■ Material provided:
###

(* ===== verification/HWCTime.v ===== *)
(** The hardware counter call stack collector: core/collectors/hwctime/collector.c.
    PAPI calls its handler each time a counter passes a threshold; the stacks go
    into the same buffer and by the same code as in usertime (the two files agree
    in initialize_data, send_samples, the SIGSEGV handler, the OMPT functions and
    the handler, but for the frames the unwinder skips), so the thread-local storage
    is that of usertime with an event set. *)
From S2P Require Import Prelude Probe PCIndex Headers Services Papi Unwind StackBuffer UserTime.

(** CBTF_hwctime_data has the fields of CBTF_usertime_data. *)
Notation hwctime_data := usertime_data.

Record TLS := mkTLS {
  ht_ut : UserTime.TLS;
  ht_EventSet : Z
}.

Definition hwctime_unique_id : string := "hwctime".

Section hwctime.
Context {W : Type} {SV : Services W hwctime_data} {PA : Papi W} (bld : build).
(** [fast] is USE_FASTTRACE; [keep] as in Unwind.v. *)
Context (fast : bool) (keep : Z -> bool).

Definition state : Type := papi_globals * TLS * W.

(** CBTF_GetStackTrace(FALSE, 6, ...), or CBTF_GetStackTraceFromContext. *)
Definition hwctime_unwinder : unwinder := if fast then FastTrace false 6 else FromContext keep.

Definition hwctimePAPIHandler (smp : sample) (s : state) : outcome state :=
  r ← UserTime.serviceTimerHandler bld hwctime_unwinder smp (ht_ut s.1.2, s.2);
  Ok (s.1.1, mkTLS r.1 (ht_EventSet s.1.2), r.2).

Definition cbtf_collector_start (header : CBTF_DataHeader) (s : state) : outcome state :=
  let '(g, tls, w) := s in
  let event := default "PAPI_TOT_CYC" (getenv w "CBTF_HWCTIME_EVENT") in
  let threshold := match getenv w "CBTF_HWCTIME_THRESHOLD" with
                   | Some str => atoi str
                   | None => THRESHOLD * 2
                   end in
  let t := ht_ut tls in
  let t1 := UserTime.mkTLS header (u64 threshold) (t_buffer t) (t_ompt t) (t_defer t) (t_is_unwinding t)
              (t_segvcount t) (t_sample_count t) in
  r ← UserTime.initialize_data t1 w;
  tm ← CBTF_GetTime r.2;
  let h := with_id (with_omp_tid (t_header r.1) (monitor_get_thread_num r.2)) hwctime_unique_id in
  let t2 := set_header (with_times h tm.1 (dh_time_end h)) r.1 in
  let t3 := if b_have_ompt bld then set_ompt (mkOmpt false false false) t2 else t2 in
  let t4 := CBTF_Usertime_SetSEGVhandler t3 in
  let t5 := set_unwind (t_is_unwinding t4) (t_segvcount t4) 0 t4 in
  p ← setup_overflow (bool_decide (is_Some (getenv tm.2 "CBTF_HWCSAMP_MULTIPLEX"))) event threshold g
        (ht_EventSet tls) tm.2;
  tm' ← CBTF_GetTime p.2;
  let h' := t_header t5 in
  Ok (p.1.1, mkTLS (set_defer false (set_header (with_times h' tm'.1 (dh_time_end h')) t5)) p.1.2,
      CBTF_Start p.1.2 tm'.2).

Definition cbtf_collector_pause (s : state) : outcome state :=
  let '(g, tls, w) := s in
  if g_papi_init_done g then Ok (g, mkTLS (set_defer true (ht_ut tls)) (ht_EventSet tls), w) else Ok s.

Definition cbtf_collector_resume (s : state) : outcome state :=
  let '(g, tls, w) := s in
  if g_papi_init_done g then Ok (g, mkTLS (set_defer false (ht_ut tls)) (ht_EventSet tls), w) else Ok s.

Definition cbtf_collector_stop (s : state) : outcome state :=
  let '(g, tls, w) := s in
  if ht_EventSet tls =? PAPI_NULL then Ok s else
    let w1 := (CBTF_Stop (ht_EventSet tls) None w).2 in
    tm ← CBTF_GetTime w1;
    let h := t_header (ht_ut tls) in
    let t1 := set_header (with_times h (dh_time_begin h) tm.1) (ht_ut tls) in
    r ← (if sb_stacktraces_len (t_buffer t1) >? 0 then UserTime.send_samples (t1, tm.2) else Ok (t1, tm.2));
    Ok (g, mkTLS r.1 (ht_EventSet tls), r.2).

(** ** Runs: the events are those of usertime, an overflow being a tick. *)
Definition step (ev : UserTime.event) (s : state) : outcome state :=
  match ev with
  | Tick smp => hwctimePAPIHandler smp s
  | Pause => cbtf_collector_pause s
  | Resume => cbtf_collector_resume s
  | SetOmpt o => Ok (s.1.1, mkTLS (set_ompt o (ht_ut s.1.2)) (ht_EventSet s.1.2), s.2)
  end.

Fixpoint run (evs : list UserTime.event) (s : state) : outcome state :=
  match evs with
  | [] => Ok s
  | ev :: evs' => s' ← step ev s; run evs' s'
  end.
End hwctime.

Section correctness.
Context {W : Type} {SV : Services W hwctime_data} {SL : ServicesLaws W hwctime_data}.
Context {PA : Papi W} {PF : PapiFrame (sent (W := W))} {PW : PapiWorks W}.
Context (bld : build) (fast : bool) (keep : Z -> bool) (root : Z).
Notation uw := (hwctime_unwinder fast keep).

Definition ht_inv (w0 : W) (s : @state W) (acc : list (list Z)) : Prop :=
  ut_inv root w0 (ht_ut s.1.2, s.2) acc /\ ht_EventSet s.1.2 <> PAPI_NULL /\ g_papi_init_done s.1.1 = true.

Lemma ht_run_ok w0 evs : forall (s : @state W) acc,
  ht_inv w0 s acc ->
  Forall (rooted root) (accepted bld uw (t_ompt (ht_ut s.1.2)) (t_defer (ht_ut s.1.2)) evs) ->
  exists s', run bld fast keep evs s = Ok s' /\
    ht_inv w0 s' (rev (accepted bld uw (t_ompt (ht_ut s.1.2)) (t_defer (ht_ut s.1.2)) evs) ++ acc).
Proof.
  induction evs as [|ev evs IH]; intros [[g tls] w] acc (Hi & He & Hg) Hr; [by exists (g, tls, w)|].
  cbn [fst snd] in *. destruct ev as [[cursor|]| | |o]; cbn [run step accepted] in *.
  - apply Forall_app in Hr as [Hr1 Hr2]. unfold hwctimePAPIHandler. cbn [fst snd].
    destruct (usertime_tick_ok bld uw root w0 (ht_ut tls, w) acc cursor Hi) as ([t1 w1] & -> & Ho & Hd & Hi1).
    { intros Hd. cbn [fst] in *. rewrite Hd in Hr1. by inversion Hr1. }
    cbn [fst snd] in *. rewrite !bind_of_Ok.
    destruct (IH (g, mkTLS t1 (ht_EventSet tls), w1) _ (conj Hi1 (conj He Hg))) as (s2 & H2 & Hi2).
    { cbn [fst snd ht_ut]. by rewrite Ho, Hd. }
    exists s2. split; [done|]. cbn [fst snd ht_ut] in Hi2. rewrite Ho, Hd in Hi2.
    destruct (t_defer (ht_ut tls)); simpl; [done|]. by rewrite <- app_assoc.
  - apply Forall_app in Hr as [Hr1 Hr2]. unfold hwctimePAPIHandler, serviceTimerHandler. cbn [fst snd].
    destruct (t_defer (ht_ut tls)) eqn:Hd; [|by inversion Hr1]. rewrite !bind_of_Ok.
    destruct (IH (g, mkTLS (ht_ut tls) (ht_EventSet tls), w) acc (conj Hi (conj He Hg))) as (s2 & H2 & Hi2);
      cbn [fst snd ht_ut] in *; rewrite Hd in *; [done|]. by exists s2.
  - unfold cbtf_collector_pause. rewrite Hg. by apply (IH (g, mkTLS (set_defer true (ht_ut tls)) _, w)).
  - unfold cbtf_collector_resume. rewrite Hg. by apply (IH (g, mkTLS (set_defer false (ht_ut tls)) _, w)).
  - by apply (IH (g, mkTLS (set_ompt o (ht_ut tls)) _, w)).
Qed.

Lemma ht_start_ok header g tls w :
  Z.of_nat (String.length (default "PAPI_TOT_CYC" (getenv w "CBTF_HWCTIME_EVENT"))) < PAPI_MAX_STR_LEN ->
  exists s', cbtf_collector_start bld header (g, tls, w) = Ok s' /\ ht_inv w s' [] /\
    t_defer (ht_ut s'.1.2) = false /\
    t_ompt (ht_ut s'.1.2) = if b_have_ompt bld then mkOmpt false false false else t_ompt (ht_ut tls).
Proof.
  intros Hn. unfold cbtf_collector_start.
  match goal with |- context [UserTime.initialize_data ?t w] =>
    destruct (usertime_initialize_ok t w) as (h1 & w1 & -> & Hs1) end.
  rewrite bind_of_Ok. cbn [fst snd]. destruct (time_law w1) as (tm & w2 & -> & _ & Hs2).
  rewrite bind_of_Ok. cbn [fst snd].
  match goal with |- context [setup_overflow ?mp ?e ?th g ?e0 w2] =>
    destruct (setup_overflow_ok sent mp e th g e0 w2 Hn) as (g' & es' & w3 & -> & He & Hg & Hs3) end.
  rewrite bind_of_Ok. cbn [fst snd]. destruct (time_law w3) as (tm' & w4 & -> & _ & Hs4). rewrite bind_of_Ok.
  eexists. split; [reflexivity|]. cbn [fst snd ht_ut]. split_and!; [|done|by destruct (b_have_ompt bld)].
  split; [|done]. exists [], []. split_and!; [|cbn [fst snd]; rewrite (Start_frame sent), app_nil_r; congruence|done..].
  destruct (b_have_ompt bld); by apply encodes_reset.
Qed.

Lemma ht_stop_ok w0 s acc :
  ht_inv w0 s acc ->
  exists s' new, cbtf_collector_stop s = Ok s' /\ sent s'.2 = sent w0 ++ new /\ Forall blob_ok new /\
    forall t, delivered t new = occurrences_of t acc.
Proof.
  destruct s as [[g tls] w]. intros (Hi & He & Hg). cbn [fst snd] in *.
  unfold cbtf_collector_stop. destruct (_ =? PAPI_NULL) eqn:Hn; bools; [done|].
  match goal with |- context [CBTF_GetTime ?w'] => destruct (time_law w') as (tm & w2 & -> & _ & Hs2) end.
  rewrite bind_of_Ok. cbn [fst snd]. rewrite (Stop_frame sent) in Hs2.
  match goal with |- context [UserTime.send_samples (?t, w2)] =>
    destruct (usertime_flush_ok root w0 (t, w2) acc) as (s' & new & Hf & Hs & Hok & Hd) end.
  { by apply (ut_inv_same _ _ (ht_ut tls, w)). }
  cbn [fst] in Hf. rewrite Hf, bind_of_Ok. by eexists _, new.
Qed.
End correctness.

(** With a usable PAPI, and for stacks that are rooted and whose unwinding
    completes, the hwctime collector runs from start through any sequence of
    counter overflows, pauses, resumes and OMPT flag changes to stop without
    leaving its arrays, every blob it sends is well formed, and the counts a
    reader decodes for a stack add up to the overflows it was sampled at while
    sampling was not deferred. *)
Theorem hwctime_accounts_for_every_stack {W} {SV : Services W hwctime_data}
    {SL : ServicesLaws W hwctime_data} {PA : Papi W} {PF : PapiFrame (sent (W := W))} {PW : PapiWorks W}
    (bld : build) (fast : bool) (keep : Z -> bool) (root : Z)
    (header : CBTF_DataHeader) (g : papi_globals) (tls : TLS) (w : W) (evs : list UserTime.event) :
  Z.of_nat (String.length (default "PAPI_TOT_CYC" (getenv w "CBTF_HWCTIME_EVENT"))) < PAPI_MAX_STR_LEN ->
  let flags := if b_have_ompt bld then mkOmpt false false false else t_ompt (ht_ut tls) in
  let stacks := accepted bld (hwctime_unwinder fast keep) flags false evs in
  Forall (rooted root) stacks ->
  exists s1 s2 s3 new,
    cbtf_collector_start bld header (g, tls, w) = Ok s1 /\
    run bld fast keep evs s1 = Ok s2 /\ cbtf_collector_stop s2 = Ok s3 /\
    sent s3.2 = sent w ++ new /\ Forall blob_ok new /\
    forall t, delivered t new = occurrences_of t stacks.
Proof.
  intros Hn flags stacks Hroot.
  destruct (ht_start_ok bld root header g tls w Hn) as (s1 & H1 & I1 & Hd & Ho).
  destruct (ht_run_ok bld fast keep root w evs s1 [] I1) as (s2 & H2 & I2); [by rewrite Hd, Ho|].
  destruct (ht_stop_ok root w s2 _ I2) as (s3 & new & H3 & Hs & Hok & Hdel).
  exists s1, s2, s3, new. split_and!; try done.
  intros t. rewrite Hdel, app_nil_r, Hd, Ho. apply countb_rev.
Qed.

(** One stack behind the six frames of the PAPI handler, sampled twice. *)
Lemma hwctime_accounts_witness :
  let bld := mkBuild arch_other false 0 0 0 in
  let ut := UserTime.mkTLS (mkDataHeader 0 1 "" "n0" 1 1 (-1) 0 0 0 0 0) 0
    (mkStackBuffer [] [] 0 0 0 0) (mkOmpt false false false) false false 0 0 in
  let a := Unwound (replicate 6 (mkFrame 1 false) ++ [mkFrame 20 false; mkFrame 10 false]) in
  let evs := [Tick a; Pause; Tick a; Resume; Tick a] in
  exists s1 s2 s3,
    cbtf_collector_start bld (t_header ut) (mkGlobals false None, mkTLS ut 0, quiet_papi hwctime_data) = Ok s1 /\
    run bld true (fun _ => true) evs s1 = Ok s2 /\ cbtf_collector_stop s2 = Ok s3 /\
    delivered [20; 10] (lw_sent (pw_log s3.2)) = 2.
Proof.
  intros bld ut a evs.
  destruct (hwctime_accounts_for_every_stack bld true (fun _ => true) 10 (t_header ut) (mkGlobals false None)
    (mkTLS ut 0) (quiet_papi hwctime_data) evs) as (s1 & s2 & s3 & new & H1 & H2 & H3 & Hs & _ & Hd).
  - done.
  - apply Forall_forall. intros st Hst. vm_compute in Hst |- *.
    repeat (apply elem_of_cons in Hst as [->|Hst]; [done|]). by apply elem_of_nil in Hst.
  - change (sent (quiet_papi hwctime_data)) with (@nil (CBTF_DataHeader * hwctime_data)) in Hs.
    simpl sent in Hs. exists s1, s2, s3. split; [exact H1|]. split; [exact H2|]. split; [exact H3|].
    rewrite Hs. etransitivity; [apply Hd|vm_compute; reflexivity].
Defined.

###

■ What the exercise asks: Filter the records down to the lines that contain the string "eexists", and copy those lines.

■ The answer:
  eexists. split; [reflexivity|]. cbn [fst snd ht_ut]. split_and!; [|done|by destruct (b_have_ompt bld)].
  cbn [fst] in Hf. rewrite Hf, bind_of_Ok. by eexists _, new.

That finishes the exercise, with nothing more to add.